A tutorial on multiple sequence alignment
All phylogeny-inference methods require sets of homologous characters as input. When nucleotide sequences are used for phylogenetic analyses, a first step is therefore usually to infer which nucleotides in the sequences of different taxa are homologous to each other, so that differences among these nucleotides result only from changes that occurred in the evolution of the sequences. This inference of homology among nucleotides of different sequences is most often done by methods that fall into the class of "multiple sequence alignment".
- Outline
- Dataset
- Requirements
- Alignment and visualization with MAFFT and AliView
- Automated alignment filtering with BMGE
- Identification of additional homologous sequences
- Codon-based manual alignment curation
In this tutorial, I will present the use of one of the fastest and most popular tools for multiple sequence alignment, the program MAFFT (Katoh and Standley 2013). I will further demonstrate how to detect and exclude alignment regions within which nucleotide homology may be questionable, how to identify additional homologous sequences using a public sequence database, NCBI's GenBank, and how to use these sequences to complement existing datasets.

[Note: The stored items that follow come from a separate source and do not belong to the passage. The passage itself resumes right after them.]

(** * ConferenceData: the data provider of the conference app

    A shallow embedding of [src/providers/conference-data.ts]: the class
    [ConferenceData] with its methods [load], [processData],
    [processSession], [getTimeline], [filterSession], [getSpeakers],
    [getTracks] and [getMap], followed by the properties of the
    specification that hold of it.

    Conventions of the embedding.
    - JavaScript strings are [string]s of 8-bit code units, read as
      the characters U+0000 to U+00FF (Latin-1).  On these [toLowerCase]
      works character by character and [trim] strips seven code units;
      both are written out for the whole range.  Text with characters
      beyond U+00FF is outside the embedding.
    - A JavaScript array is a [list]; [a.indexOf(x)] is [arrayIndexOf]
      with the result [-1] written out.
    - A field that the dynamically typed document may lack ([undefined])
      is an [option]; dereferencing [None] throws [TypeError].  The
      optional fields are those the code tests or the properties vary:
      the three top-level fields, [speakerNames] and [tracks] of a
      session, and the derived fields.
    - Objects shared by reference (a speaker is reachable from
      [data.speakers] and from every [session.speakers]) carry an object
      identity: a speaker by [Speaker.oid], a session by its path
      (day, group, session index) in the schedule, which no method
      changes.
    - [forEach] threads the mutable state through the callback and keeps
      every mutation done before an exception.
    - A promise is its [Outcome], and the methods are called one after
      the other: each promise has come to its outcome before the next
      call.  [Http] answers in a later turn of the event loop, so an
      exception in the subscriber of [load] does not reach the promise.
      Calls of [load] that overlap are followed with its two halves,
      [loadCall] and [loadResponse].
    - [groups] of a day and [sessions] of a group are arrays in every
      [Json.Document]: a fetched document that lacks one of them, on
      which [processData] throws as it does without [schedule], is not
      among the documents of the embedding.
    - [Array.prototype.sort] is the stable sort of ECMAScript 2019;
      [localeCompare], [hasFavorite] and the answers of [Http] are
      parameters. *)

From Stdlib Require Import ZArith Ascii String List Bool Lia Sorted Permutation.
From stdpp Require Import base list strings.

(** ** JavaScript values *)

Inductive JsError := TypeError | RangeError.

(** What a promise comes to.  [NotResolved thrown]: [resolve] is never
    called; [thrown] is the exception raised inside the subscriber
    callback, if it ran at all. *)
Inductive Outcome (A : Type) :=
| Resolved (a : A)
| Rejected (e : JsError)
| NotResolved (thrown : option JsError).
Arguments Resolved {A} a.
Arguments Rejected {A} e.
Arguments NotResolved {A} thrown.

Inductive Result (A : Type) :=
| Ok (a : A)
| Throw (e : JsError).
Arguments Ok {A} a.
Arguments Throw {A} e.

(** ** Strings *)

Module Str.

(** [c.toLowerCase()] on one code unit of the Latin-1 range: the
    letters A to Z and the capitals U+00C0 to U+00DE, without the
    multiplication sign U+00D7, have their small letter 32 places
    further; every other code unit stays. *)
Definition lower (c : ascii) : ascii :=
  let n := N_of_ascii c in
  if ((65 <=? n) && (n <=? 90) || (192 <=? n) && (n <=? 222) && negb (n =? 215))%N
  then ascii_of_N (n + 32)
  else c.

Fixpoint toLowerCase (s : string) : string :=
  match s with
  | EmptyString => EmptyString
  | String c s' => String (lower c) (toLowerCase s')
  end.

(** [s.replace(/,|\.|-/g, ' ')] *)
Definition isPunct (c : ascii) : bool :=
  (Ascii.eqb c "," || Ascii.eqb c "." || Ascii.eqb c "-")%bool.

Fixpoint replacePunct (s : string) : string :=
  match s with
  | EmptyString => EmptyString
  | String c s' => String (if isPunct c then " "%char else c) (replacePunct s')
  end.

(** White space and line terminators as [trim] sees them, in the
    Latin-1 range: TAB, LF, VT, FF, CR, the space and the no-break
    space U+00A0. *)
Definition isWhite (c : ascii) : bool :=
  let n := N_of_ascii c in
  ((9 <=? n) && (n <=? 13) || (n =? 32) || (n =? 160))%N.
(** X1. [processAlert] calls the OCM client once when the store returns a
    record that has its status, for the management cluster of the alert,
    with an entry for the template, the hosted cluster being without item,
    never notified, or notified at least the resend wait ago; in every other
    case it does not call it. *)
Theorem processAlert_sends_exactly_when alert mfn (w : W) :
  let fn := mfn_FleetNotification mfn in
  let mcID := label alert AMLabelAlertMCID in
  let hcID := label alert AMLabelAlertHCID in
  count_of is_send (trace (processAlert alert mfn) w)
  = match client_GetRecord OCMAgentNamespaceName mcID w with
    | (inr m, w1) =>
        if sendable m mcID (fn_Name fn) hcID (time_Now w1) then 1%nat else 0%nat
    | (inl _, _) => 0%nat
    end.
Proof.
  intros fn mcID hcID. rewrite trace_processAlert.
  apply processAlert_mem_send_count.
Qed.

(** From a sendable record to the entry and the wait. *)
Lemma sendable_entry m mcID name hcID now :
  sendable m mcID name hcID now = true ->
  ManagementCluster (mfnr_Status m) = mcID
  /\ mcID <> EmptyString
  /\ (exists i, GetNotificationRecordByName m mcID name = inr i)
  /\ exists wait, entry_wait m name = Some wait.
Proof.
  unfold sendable, entry_wait, GetNotificationRecordByName.
  intros Hs. apply andb_prop in Hs as [Hs Hw]. apply andb_prop in Hs as [Hm Hne].
  apply bool_decide_eq_true_1 in Hm, Hne. rewrite bool_decide_eq_true_2 by done.
  destruct (find_index _ _) as [i|]; [|done].
  destruct (ResendWait <$> _) as [wait|] eqn:Hwait; [|done].
  repeat split; try done; by eexists.
Qed.
(** ** The claims about the task *)

(** C1.  Every invocation of [send_due_reminders] works on a batch that holds
    only reminders of the table that are unsent and due at [now], each once,
    in ascending order of [send_at], and at most 200 of them; an unsent due
    reminder is left out of the batch only when the batch holds 200
    reminders that are all at least as early.  Reminders outside the batch
    stay as they are, and when the invocation returns every reminder of the
    batch has been processed: marked sent, or passed over for want of an
    address. *)
Theorem C1_batch_is_the_200_earliest_due (tr : Transport) (now : Z) (w : World) :
  fk_ok (db w) = true →
  let batch := due_reminders (db w) now in
  let res := send_due_reminders tr now w in
  (∀ c, c ∈ batch →
        reminders (db w) !! c_pk c = Some (c_reminder c)
        ∧ is_sent (c_reminder c) = false ∧ send_at (c_reminder c) ≤ now)
  ∧ NoDup (c_pk <$> batch)
  ∧ StronglySorted by_send_at batch
  ∧ (length batch ≤ 200)%nat
  ∧ (∀ pk r, reminders (db w) !! pk = Some r →
             is_sent r = false → send_at r ≤ now →
             pk ∉ c_pk <$> batch →
             length batch = 200%nat
             ∧ ∀ c, c ∈ batch → send_at (c_reminder c) ≤ send_at r)
  ∧ (∀ pk, pk ∉ c_pk <$> batch →
           reminders (db res.2) !! pk = reminders (db w) !! pk)
  ∧ (∀ n, res.1 = Returned n → ∀ c, c ∈ batch →
          reminders (db res.2) !! c_pk c =
            Some (if decide (sendable c)
                  then mark_sent now (c_reminder c) else c_reminder c)).
Proof.
  intros Hfk batch res.
  destruct (send_due_reminders_run tr now w)
    as (done & rest & Hb & Hacc & Hw & Hout).
  fold res in Hw, Hout. fold batch in Hb.
  split_and!.
  - intros c Hc. apply due_reminders_row in Hc as [? [? ?]]. done.
  - apply NoDup_due_reminders.
  - apply due_reminders_sorted.
  - unfold batch. rewrite due_reminders_length. unfold BATCH. lia.
  - intros pk r Hr Hs Hat Hout'.
    destruct (fk_ok_joined _ _ _ Hfk Hr) as (c & Hj & <- & <-).
    apply (left_out (db w) now c).
    + apply elem_of_pending. done.
    + intros Hin. apply Hout'. by apply list_elem_of_fmap_2.
  - intros pk Hpk. rewrite Hw. by eapply after_other.
  - intros n Hn c Hc. rewrite Hw.
    destruct Hout as [[_ ->]|[Hr _]]; [|congruence].
    rewrite app_nil_r in Hb.
    rewrite (after_row now w done []); rewrite ?app_nil_r, <-?Hb; [|done..].
    destruct (decide (sendable c)), (decide (c ∈ batch ∧ sendable c));
      tauto || done.
Qed.

(** A backlog of 250 reminders due at once: one invocation sends 200 and
    leaves 50 unsent. *)
Lemma C1_batch_is_the_200_earliest_due_witness :
  let w := {| db := Sample.backlog 250 Sample.t0; outbox := [] |} in
  fk_ok (db w) = true
  ∧ length (due_reminders (db w) Sample.t0) = 200%nat
  ∧ (send_due_reminders Sample.always Sample.t0 w).1 = Returned 200
  ∧ Sample.unsent (db (send_due_reminders Sample.always Sample.t0 w).2) = 50%nat
  ∧ ∀ pk, pk ∉ c_pk <$> due_reminders (db w) Sample.t0 →
          reminders (db (send_due_reminders Sample.always Sample.t0 w).2) !! pk
          = reminders (db w) !! pk.
Proof.
  intros w.
  assert (fk_ok (db w) = true) as Hfk by (vm_compute; reflexivity).
  split; [exact Hfk|].
  destruct (C1_batch_is_the_200_earliest_due Sample.always Sample.t0 w Hfk)
    as (_ & _ & _ & _ & _ & Hrest & _).
  split; [vm_compute; reflexivity|].
  split; [vm_compute; reflexivity|].
  split; [vm_compute; reflexivity|].
  exact Hrest.
Defined.

Lemma after_nothing_sendable now done w :
  (∀ c, c ∈ done → ¬ sendable c) → after now done w = w.
Proof.
  intros Hno. induction done as [|c done IH]; [apply after_nil|].
  rewrite after_skip by (apply Hno; by left).
  apply IH. intros x Hx. apply Hno. by right.
Qed.

Lemma filter_length_le_app {A} (P : A → Prop) `{∀ x, Decision (P x)}
    (l k : list A) :
  (length (filter P l) ≤ length (filter P (l ++ k)))%nat.
Proof. rewrite filter_app, length_app. lia. Qed.

(** A returning invocation counts the candidates of the batch that have an
    address. *)
Lemma returned_count tr now w n :
  (send_due_reminders tr now w).1 = Returned n →
  n = length (filter sendable (due_reminders (db w) now)).
Proof.
  intros Hn.
  destruct (send_due_reminders_run tr now w)
    as (done & rest & Hb & _ & _ & [[Hr ->]|[Hr _]]); [|congruence].
  rewrite app_nil_r in Hb. rewrite Hb. congruence.
Qed.

(** A batch without any address: nothing is sent, nothing is written. *)
Lemma run_without_addresses tr now w :
  (∀ c, c ∈ due_reminders (db w) now → ¬ sendable c) →
  send_due_reminders tr now w = (Returned 0%nat, w).
Proof.
  intros Hno.
  destruct (send_due_reminders_run tr now w)
    as (done & rest & Hb & Hacc & Hw & Hout).
  rewrite Hb in Hno.
  assert (filter sendable done = []) as Hnil.
  { apply elem_of_nil_inv. intros c [Hs Hc]%list_elem_of_filter.
    apply (Hno c); [|done]. apply elem_of_app. by left. }
  rewrite after_nothing_sendable in Hw.
  2: { intros c Hc. apply Hno, elem_of_app. by left. }
  destruct Hout as [[Hr _]|(_ & c & rest' & -> & Hs & _)].
  - rewrite Hnil in Hr. simpl in Hr.
    destruct (send_due_reminders tr now w). simpl in *. congruence.
  - exfalso. apply (Hno c); [|done]. apply elem_of_app. right. by left.
Qed.

(** C2.  A candidate whose user has no address is passed over: the loop body
    hands the database, the outbox and the count unchanged to the rest of the
    batch, without consulting the mail backend.  In an invocation, the row of
    such a reminder is afterwards as it was (unsent, and without [sent_at]
    when the row was consistent), the
    run delivers at most one mail per candidate that has an address, the
    returned count is the number of those, and a batch made only of such
    reminders returns 0 and changes nothing, whatever the backend would do. *)
Theorem C2_no_address_is_skipped (tr : Transport) (now : Z) (w : World) :
  let batch := due_reminders (db w) now in
  let res := send_due_reminders tr now w in
  (∀ c rest n w', email (c_user c) = "" →
      send_loop tr now (c :: rest) n w' = send_loop tr now rest n w')
  ∧ (∀ c, c ∈ batch → email (c_user c) = "" →
        reminders (db res.2) !! c_pk c = Some (c_reminder c)
        ∧ is_sent (c_reminder c) = false
        ∧ (consistent (c_reminder c) → sent_at (c_reminder c) = None))
  ∧ (length (outbox res.2)
       ≤ length (outbox w) + length (filter sendable batch))%nat
  ∧ (∀ n, res.1 = Returned n → n = length (filter sendable batch))
  ∧ ((∀ c, c ∈ batch → email (c_user c) = "") → res = (Returned 0%nat, w)).
Proof.
  intros batch res.
  destruct (send_due_reminders_run tr now w)
    as (done & rest & Hb & Hacc & Hw & Hout).
  fold res in Hw, Hout. fold batch in Hb.
  split_and!.
  - intros c rest' n w' He. apply send_loop_skip.
    rewrite sendable_email. tauto.
  - intros c Hc He.
    assert (is_sent (c_reminder c) = false) as Hunsent
      by (by apply due_reminders_row in Hc as [_ [? _]]).
    split_and!; [|done|].
    + rewrite Hw, (after_row now w done rest); [|done|by rewrite <-Hb].
      rewrite decide_False; [done|].
      intros [_ Hs%sendable_email]. done.
    + intros Hcons. destruct (sent_at (c_reminder c)) as [t|] eqn:Ht; [|done].
      assert (is_sent (c_reminder c) = true) as Hsent
        by (apply Hcons; rewrite Ht; by eexists).
      congruence.
  - rewrite Hw, Hb. unfold after, mails. simpl.
    rewrite length_app, length_fmap.
    pose proof (filter_length_le_app sendable done rest). lia.
  - intros n Hn. by apply (returned_count tr).
  - intros Hall. apply (run_without_addresses tr). intros c Hc.
    rewrite sendable_email. specialize (Hall c Hc). tauto.
Qed.



(** C8.  A delivered mail marks its reminder at once: the loop body goes on
    to the rest of the batch with the row already written ([is_sent] true,
    [sent_at] the [now] of the invocation, nothing else changed), the mail in
    the outbox and the count raised by one.  Whatever the outcome of an
    invocation, the mails it delivered are those of a prefix of the batch and
    each of their reminders is marked; when it returns, the prefix is the
    whole batch and the count is the number of mails.  A batch of one
    reminder whose user has an address and whose mail is delivered gives
    count 1. *)
Theorem C8_delivered_mail_marks_and_counts (tr : Transport) (now : Z)
    (w : World) :
  let batch := due_reminders (db w) now in
  let res := send_due_reminders tr now w in
  (∀ r, is_sent (mark_sent now r) = true ∧ sent_at (mark_sent now r) = Some now
        ∧ send_at (mark_sent now r) = send_at r ∧ event (mark_sent now r) = event r
        ∧ channel (mark_sent now r) = channel r)
  ∧ (∀ c rest n w' r,
        sendable c → reminders (db w') !! c_pk c = Some r →
        tr (outbox w') (compose (db w') c) = true →
        ∃ w'', send_loop tr now (c :: rest) n w' = send_loop tr now rest (S n) w''
              ∧ reminders (db w'') !! c_pk c = Some (mark_sent now r)
              ∧ (∀ pk, pk ≠ c_pk c →
                       reminders (db w'') !! pk = reminders (db w') !! pk)
              ∧ outbox w'' = outbox w' ++ [compose (db w') c])
  ∧ (∃ done rest,
        batch = done ++ rest
        ∧ outbox res.2 = outbox w ++ mails (db w) done
        ∧ (∀ c, c ∈ done → sendable c →
                reminders (db res.2) !! c_pk c
                = Some (mark_sent now (c_reminder c)))
        ∧ (∀ n, res.1 = Returned n →
                rest = [] ∧ n = length (mails (db w) done)))
  ∧ (∀ c, batch = [c] → sendable c →
          tr (outbox w) (compose (db w) c) = true →
          res.1 = Returned 1
          ∧ outbox res.2 = outbox w ++ [compose (db w) c]
          ∧ reminders (db res.2) !! c_pk c = Some (mark_sent now (c_reminder c))).
Proof.
  intros batch res. split_and!.
  - done.
  - intros c rest n w' r Hs Hr Htr. exists (after now [c] w').
    split_and!.
    + apply send_loop_send; [done..|]. by rewrite Hr.
    + rewrite after_reminders, filter_cons_True, Hr by done.
      by rewrite decide_True by apply list_elem_of_here.
    + intros pk Hpk. rewrite after_reminders, filter_cons_True by done.
      rewrite decide_False; [done|].
      by intros ->%list_elem_of_singleton.
    + by apply outbox_after_one.
  - destruct (send_due_reminders_run tr now w)
      as (done & rest & Hb & Hacc & Hw & Hout).
    fold res in Hw, Hout. fold batch in Hb.
    exists done, rest. split_and!; [done|by rewrite Hw| |].
    + intros c Hc Hs. rewrite Hw, (after_row now w done rest); [|done|].
      * by rewrite decide_True.
      * apply elem_of_app. by left.
    + intros n Hn. unfold mails. rewrite length_fmap.
      destruct Hout as [[Hr ->]|[Hr _]]; [|congruence].
      split; [done|congruence].
  - intros c Hb Hs Htr.
    assert (res = (Returned 1, after now [c] w)) as ->.
    { unfold res, send_due_reminders. fold batch. rewrite Hb.
      apply send_loop_send; [done..|].
      assert (c ∈ due_reminders (db w) now) as Hin.
      { fold batch. rewrite Hb. by left. }
      apply due_reminders_row in Hin as [-> _]. done. }
    cbn [fst snd]. split_and!; [done|by apply outbox_after_one|].
    rewrite (after_row now w [c] []); [|done|by left].
    rewrite decide_True; [done|]. split; [by left|done].
Qed.

(** One reminder that fell due five minutes ago. *)
Lemma C8_delivered_mail_marks_and_counts_witness :
  let w := {| db := Sample.backlog 1 (Sample.t0 - 5 * Py.US_PER_MINUTE);
              outbox := [] |} in
  let res := send_due_reminders Sample.always Sample.t0 w in
  res.1 = Returned 1
  ∧ recipient_list <$> outbox res.2 = [["alice@example.com"]]
  ∧ reminders (db res.2) !! 1%nat
    = Some {| event := 1; channel := CHANNEL_EMAIL;
              send_at := Sample.t0 - 5 * Py.US_PER_MINUTE;
              is_sent := true; sent_at := Some Sample.t0 |}.
Proof.
  intros w res.
  pose proof (C8_delivered_mail_marks_and_counts Sample.always Sample.t0 w)
    as HC8.
  cbv zeta in HC8. destruct HC8 as (_ & _ & _ & Hone).
  destruct (Hone (Build_Candidate 1 (new_reminder 1 (Sample.t0 - 5 * Py.US_PER_MINUTE))
                    Sample.tax Sample.alice))
    as (Hn & Hout & Hrow); [vm_compute; reflexivity..|].
  split; [exact Hn|]. split; [|exact Hrow].
  fold res in Hout. rewrite Hout. vm_compute. reflexivity.
Defined.



Example backlog_of_201_takes_two_runs :
  let w := {| db := Sample.backlog 201 Sample.t0; outbox := [] |} in
  let r1 := send_due_reminders Sample.always Sample.t0 w in
  let r2 := send_due_reminders Sample.always Sample.t0 r1.2 in
  r1.1 = Returned 200 ∧ r2.1 = Returned 1
  ∧ length (outbox r1.2) = 200%nat ∧ length (outbox r2.2) = 201%nat.
Proof. vm_compute. done. Qed.

Lemma mark_sent_changes now r : is_sent r = false → mark_sent now r ≠ r.
Proof. intros Hr Heq. rewrite <-Heq in Hr. done. Qed.



Lemma longer_list_has_extra {A} `{EqDecision A} (l k : list A) :
  NoDup l → (length k < length l)%nat → ∃ x, x ∈ l ∧ x ∉ k.
Proof.
  intros Hnd Hlen.
  destruct (decide (Forall (λ x, x ∈ k) l)) as [Hall|Hex].
  - rewrite Forall_forall in Hall.
    pose proof (submseteq_length _ _ (NoDup_submseteq _ _ Hnd Hall)). lia.
  - apply not_Forall_Exists in Hex; [|apply _].
    apply Exists_exists in Hex as (x & Hx & Hk). by exists x.
Qed.
Lemma some_filter_spec (filters : gmap string string) :
  some_filter filters = true
  <-> exists k v, filters !! k = Some v /\ v <> EmptyString.
Proof.
  unfold some_filter. rewrite existsb_exists. split.
  - intros ([k v] & Hin & Hv). exists k, v. split.
    + apply elem_of_map_to_list. now apply list_elem_of_In.
    + now apply truthy_true.
  - intros (k & v & Hk & Hv). exists (k, v). split.
    + apply list_elem_of_In. now apply elem_of_map_to_list.
    + now apply truthy_true.
Qed.

Lemma main_reachable_selections (s : Main.App) :
  Main.reachable s ->
  forall k v, Main.filters s !! k = Some v -> v <> EmptyString.
Proof.
  induction 1 as [| s ev _ IH]; intros k v.
  { unfold Main.initial. cbn [Main.filters]. now rewrite lookup_empty. }
  unfold Main.dispatch.
  destruct (main_effect_keeps s (Main.handle ev s)) as (_ & -> & _ & _).
  destruct ev; cbn [Main.handle Main.setFilters Main.setCurrentPage Main.filters];
    try apply IH.
  - intros Hk. apply handleFilterChange_some in Hk as [(_ & -> & Hv) | Hk];
      [assumption | now apply (IH k)].
  - unfold Main.handleResetFilters. now rewrite lookup_empty.
Qed.

(** X16. No reachable state of the component stores an empty selection:
    every value held by [filters] is a non-empty string, so the button that
    resets the filters is visible exactly when [filters] holds a key. *)
Theorem stored_selections_nonempty (s : Main.App) :
  Main.reachable s ->
  (forall k v, Main.filters s !! k = Some v -> v <> EmptyString)
  /\ (some_filter (Main.filters s) = true <-> Main.filters s <> ∅).
Proof.
  intros Hr. pose proof (main_reachable_selections s Hr) as Hall.
  split; [exact Hall |]. rewrite some_filter_spec. split.
  - intros (k & v & Hk & _) Hempty. rewrite Hempty in Hk.
    now rewrite lookup_empty in Hk.
  - intros Hne. apply map_choose in Hne as (k & v & Hk).
    exists k, v. split; [assumption | now apply (Hall k)].
Qed.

The dataset used in this tutorial is a small subset of the data used in Matschiner et al. (2017) to estimate divergence times of African and Neotropical cichlid fishes in relation to the break-up of the Gondwanan continents India, Madagascar, Africa, and South America. Based on the full dataset as well as 149 fossils used for time calibration, we concluded in that study that cichlids, even though they are with few exceptions strictly freshwater fishes, must have traversed the Atlantic Ocean at a time when it was already hundreds of kilometers wide to reach South America, and that they most likely also crossed the Indian Ocean as well as the Mozambique Channel between Africa and Madagascar.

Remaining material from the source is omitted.